_Goal of the exercise_
The data follows. Retype every entry exactly.

_Provided records_
__________________________________________________

(** * Patient-vitals streaming pipeline: validator and load generator

    A shallow embedding of [dataflow/streamingpipeline.py] (the Beam
    [ParseAndValidate] DoFn and the start-up check of the pipeline) and of
    [simulator1/patient_vitals.py] (the error injector and the start-up
    validation of the generator), with the Python built-ins they call
    ([bytes.decode], [json.loads], [int], [float], [in], subscripting). *)

From Stdlib Require Import ZArith NArith Ascii String List Bool Lia.
From Stdlib Require Import Strings.Byte Floats.SpecFloat.
From stdpp Require Import base option strings pretty gmap list.

Set Warnings "-register-all".

Local Open Scope string_scope.
Local Open Scope Z_scope.

(** ** Exceptions and results *)

Module Py.

(** A piece of a message: literal text, or the [repr] of a str that an
    f-string puts in with [{val!r}]. *)
Inductive fragment : Type :=
| Lit (s : string)
| Repr (s : string).

(** The exception classes the modelled code can raise.  [SystemExit] and
    [KeyboardInterrupt] derive from [BaseException] only; every other class
    derives from [Exception]. *)
Inductive exn : Type :=
| UnicodeDecodeError
| JSONDecodeError
| TypeError
| ValueError
| OverflowError
| KeyError
| IndexError
| RecursionError
| StopIteration
| KeyboardInterrupt
| SystemExit (msg : list fragment).

Definition is_Exception (e : exn) : bool :=
  match e with
  | SystemExit _ | KeyboardInterrupt => false
  | _ => true
  end.

(** The outcome of running a piece of Python code. *)
Inductive result (A : Type) : Type :=
| Ok (a : A)
| Raise (e : exn).
Arguments Ok {A} a.
Arguments Raise {A} e.

(** What the modelled calls depend on in the interpreter that runs them.
    [recursion_room] is the number of calls by which the stack may still
    grow when the scanner of [json.loads] starts: the recursion limit less
    the depth of the stack there.  [int_max_str_digits] is
    [sys.get_int_max_str_digits()]: 4300 unless it is set otherwise, and 0
    when the limit is switched off (or the interpreter has none). *)
Class Interpreter : Type := {
  recursion_room : nat;
  int_max_str_digits : N
}.

Definition bind {A B : Type} (m : result A) (k : A -> result B) : result B :=
  match m with
  | Ok a => k a
  | Raise e => Raise e
  end.

(** [try: body / except Exception: handler]. *)
Definition try_except_Exception {A : Type} (body : result A) (handler : result A)
  : result A :=
  match body with
  | Ok a => Ok a
  | Raise e => if is_Exception e then handler else Raise e
  end.

(** [try: body / except ValueError as e: handler]; [JSONDecodeError] and
    [UnicodeDecodeError] are subclasses of [ValueError]. *)
Definition is_ValueError (e : exn) : bool :=
  match e with
  | ValueError | JSONDecodeError | UnicodeDecodeError => true
  | _ => false
  end.

Definition try_except_ValueError {A : Type} (body : result A) (handler : result A)
  : result A :=
  match body with
  | Ok a => Ok a
  | Raise e => if is_ValueError e then handler else Raise e
  end.

End Py.
Export Py.

#[global] Instance result_ret : MRet result := @Ok.
#[global] Instance result_bind : MBind result := fun A B k m => Py.bind m k.
#[global] Instance result_fmap : FMap result :=
  fun A B f m => Py.bind m (fun a => Ok (f a)).

(** ** Python values

    What [json.loads] can return, which is also all the validator ever
    handles.  A [str] is represented by its UTF-8 encoding (a lone surrogate,
    which a str can hold after a [\uXXXX] escape, by the three bytes the same
    scheme gives it); an [int] is unbounded; a [float] is an IEEE-754
    binary64 number; a [dict] has [str] keys. *)
Inductive pyval : Type :=
| PyNone
| PyBool (b : bool)
| PyInt (z : Z)
| PyFloat (f : spec_float)
| PyStr (s : string)
| PyList (l : list pyval)
| PyDict (d : gmap string pyval).

Abbreviation pydict := (gmap string pyval).


(** ** Floating-point numbers

    Python's [float] is the platform's binary64.  The data type and the
    rounding functions are the Standard Library's [SpecFloat]; comparison and
    truncation are defined on the exact value [m * 2^e] a number denotes. *)

Module Float.

Definition prec : Z := 53.
Definition emax : Z := 1024.

(** The exact value of a float that is not a NaN: an infinity, or
    [XFin m e], which stands for [m * 2^e]. *)
Inductive xreal : Type :=
| XNegInf
| XFin (m e : Z)
| XPosInf.

Definition value (f : spec_float) : option xreal :=
  match f with
  | S754_nan => None
  | S754_infinity s => Some (if s then XNegInf else XPosInf)
  | S754_zero _ => Some (XFin 0 0)
  | S754_finite s m e => Some (XFin (cond_Zopp s (Zpos m)) e)
  end.

(** Exact comparison of [m1 * 2^e1] with [m2 * 2^e2]: both mantissas are
    brought to the smaller exponent. *)
Definition xcompare (x y : xreal) : comparison :=
  match x, y with
  | XNegInf, XNegInf => Eq
  | XNegInf, _ => Lt
  | _, XNegInf => Gt
  | XPosInf, XPosInf => Eq
  | XPosInf, _ => Gt
  | _, XPosInf => Lt
  | XFin m1 e1, XFin m2 e2 =>
      let e := Z.min e1 e2 in
      Z.compare (m1 * 2 ^ (e1 - e)) (m2 * 2 ^ (e2 - e))
  end.

Definition xle (x y : xreal) : bool :=
  match xcompare x y with
  | Gt => false
  | _ => true
  end.

(** [x <= y] on floats: false as soon as one side is a NaN. *)
Definition le (x y : spec_float) : bool :=
  match value x, value y with
  | Some a, Some b => xle a b
  | _, _ => false
  end.


(** [float(z)] for an [int] z: rounded to nearest, ties to even; an int too
    large for a binary64 raises [OverflowError]. *)
Definition of_int (z : Z) : result spec_float :=
  match binary_normalize prec emax z 0 false with
  | S754_infinity _ => Raise OverflowError
  | f => Ok f
  end.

__________________________________________________

_Task solution_
(** * Patient-vitals streaming pipeline: validator and load generator

    A shallow embedding of [dataflow/streamingpipeline.py] (the Beam
    [ParseAndValidate] DoFn and the start-up check of the pipeline) and of
    [simulator1/patient_vitals.py] (the error injector and the start-up
    validation of the generator), with the Python built-ins they call
    ([bytes.decode], [json.loads], [int], [float], [in], subscripting). *)

From Stdlib Require Import ZArith NArith Ascii String List Bool Lia.
From Stdlib Require Import Strings.Byte Floats.SpecFloat.
From stdpp Require Import base option strings pretty gmap list.

Set Warnings "-register-all".

Local Open Scope string_scope.
Local Open Scope Z_scope.

(** ** Exceptions and results *)

Module Py.

(** A piece of a message: literal text, or the [repr] of a str that an
    f-string puts in with [{val!r}]. *)
Inductive fragment : Type :=
| Lit (s : string)
| Repr (s : string).

(** The exception classes the modelled code can raise.  [SystemExit] and
    [KeyboardInterrupt] derive from [BaseException] only; every other class
    derives from [Exception]. *)
Inductive exn : Type :=
| UnicodeDecodeError
| JSONDecodeError
| TypeError
| ValueError
| OverflowError
| KeyError
| IndexError
| RecursionError
| StopIteration
| KeyboardInterrupt
| SystemExit (msg : list fragment).

Definition is_Exception (e : exn) : bool :=
  match e with
  | SystemExit _ | KeyboardInterrupt => false
  | _ => true
  end.

(** The outcome of running a piece of Python code. *)
Inductive result (A : Type) : Type :=
| Ok (a : A)
| Raise (e : exn).
Arguments Ok {A} a.
Arguments Raise {A} e.

(** What the modelled calls depend on in the interpreter that runs them.
    [recursion_room] is the number of calls by which the stack may still
    grow when the scanner of [json.loads] starts: the recursion limit less
    the depth of the stack there.  [int_max_str_digits] is
    [sys.get_int_max_str_digits()]: 4300 unless it is set otherwise, and 0
    when the limit is switched off (or the interpreter has none). *)
Class Interpreter : Type := {
  recursion_room : nat;
  int_max_str_digits : N
}.

Definition bind {A B : Type} (m : result A) (k : A -> result B) : result B :=
  match m with
  | Ok a => k a
  | Raise e => Raise e
  end.

(** [try: body / except Exception: handler]. *)
Definition try_except_Exception {A : Type} (body : result A) (handler : result A)
  : result A :=
  match body with
  | Ok a => Ok a
  | Raise e => if is_Exception e then handler else Raise e
  end.

(** [try: body / except ValueError as e: handler]; [JSONDecodeError] and
    [UnicodeDecodeError] are subclasses of [ValueError]. *)
Definition is_ValueError (e : exn) : bool :=
  match e with
  | ValueError | JSONDecodeError | UnicodeDecodeError => true
  | _ => false
  end.

Definition try_except_ValueError {A : Type} (body : result A) (handler : result A)
  : result A :=
  match body with
  | Ok a => Ok a
  | Raise e => if is_ValueError e then handler else Raise e
  end.

End Py.
Export Py.

#[global] Instance result_ret : MRet result := @Ok.
#[global] Instance result_bind : MBind result := fun A B k m => Py.bind m k.
#[global] Instance result_fmap : FMap result :=
  fun A B f m => Py.bind m (fun a => Ok (f a)).

(** ** Python values

    What [json.loads] can return, which is also all the validator ever
    handles.  A [str] is represented by its UTF-8 encoding (a lone surrogate,
    which a str can hold after a [\uXXXX] escape, by the three bytes the same
    scheme gives it); an [int] is unbounded; a [float] is an IEEE-754
    binary64 number; a [dict] has [str] keys. *)
Inductive pyval : Type :=
| PyNone
| PyBool (b : bool)
| PyInt (z : Z)
| PyFloat (f : spec_float)
| PyStr (s : string)
| PyList (l : list pyval)
| PyDict (d : gmap string pyval).

Abbreviation pydict := (gmap string pyval).


(** ** Floating-point numbers

    Python's [float] is the platform's binary64.  The data type and the
    rounding functions are the Standard Library's [SpecFloat]; comparison and
    truncation are defined on the exact value [m * 2^e] a number denotes. *)

Module Float.

Definition prec : Z := 53.
Definition emax : Z := 1024.

(** The exact value of a float that is not a NaN: an infinity, or
    [XFin m e], which stands for [m * 2^e]. *)
Inductive xreal : Type :=
| XNegInf
| XFin (m e : Z)
| XPosInf.

Definition value (f : spec_float) : option xreal :=
  match f with
  | S754_nan => None
  | S754_infinity s => Some (if s then XNegInf else XPosInf)
  | S754_zero _ => Some (XFin 0 0)
  | S754_finite s m e => Some (XFin (cond_Zopp s (Zpos m)) e)
  end.

(** Exact comparison of [m1 * 2^e1] with [m2 * 2^e2]: both mantissas are
    brought to the smaller exponent. *)
Definition xcompare (x y : xreal) : comparison :=
  match x, y with
  | XNegInf, XNegInf => Eq
  | XNegInf, _ => Lt
  | _, XNegInf => Gt
  | XPosInf, XPosInf => Eq
  | XPosInf, _ => Gt
  | _, XPosInf => Lt
  | XFin m1 e1, XFin m2 e2 =>
      let e := Z.min e1 e2 in
      Z.compare (m1 * 2 ^ (e1 - e)) (m2 * 2 ^ (e2 - e))
  end.

Definition xle (x y : xreal) : bool :=
  match xcompare x y with
  | Gt => false
  | _ => true
  end.

(** [x <= y] on floats: false as soon as one side is a NaN. *)
Definition le (x y : spec_float) : bool :=
  match value x, value y with
  | Some a, Some b => xle a b
  | _, _ => false
  end.


(** [float(z)] for an [int] z: rounded to nearest, ties to even; an int too
    large for a binary64 raises [OverflowError]. *)
Definition of_int (z : Z) : result spec_float :=
  match binary_normalize prec emax z 0 false with
  | S754_infinity _ => Raise OverflowError
  | f => Ok f
  end.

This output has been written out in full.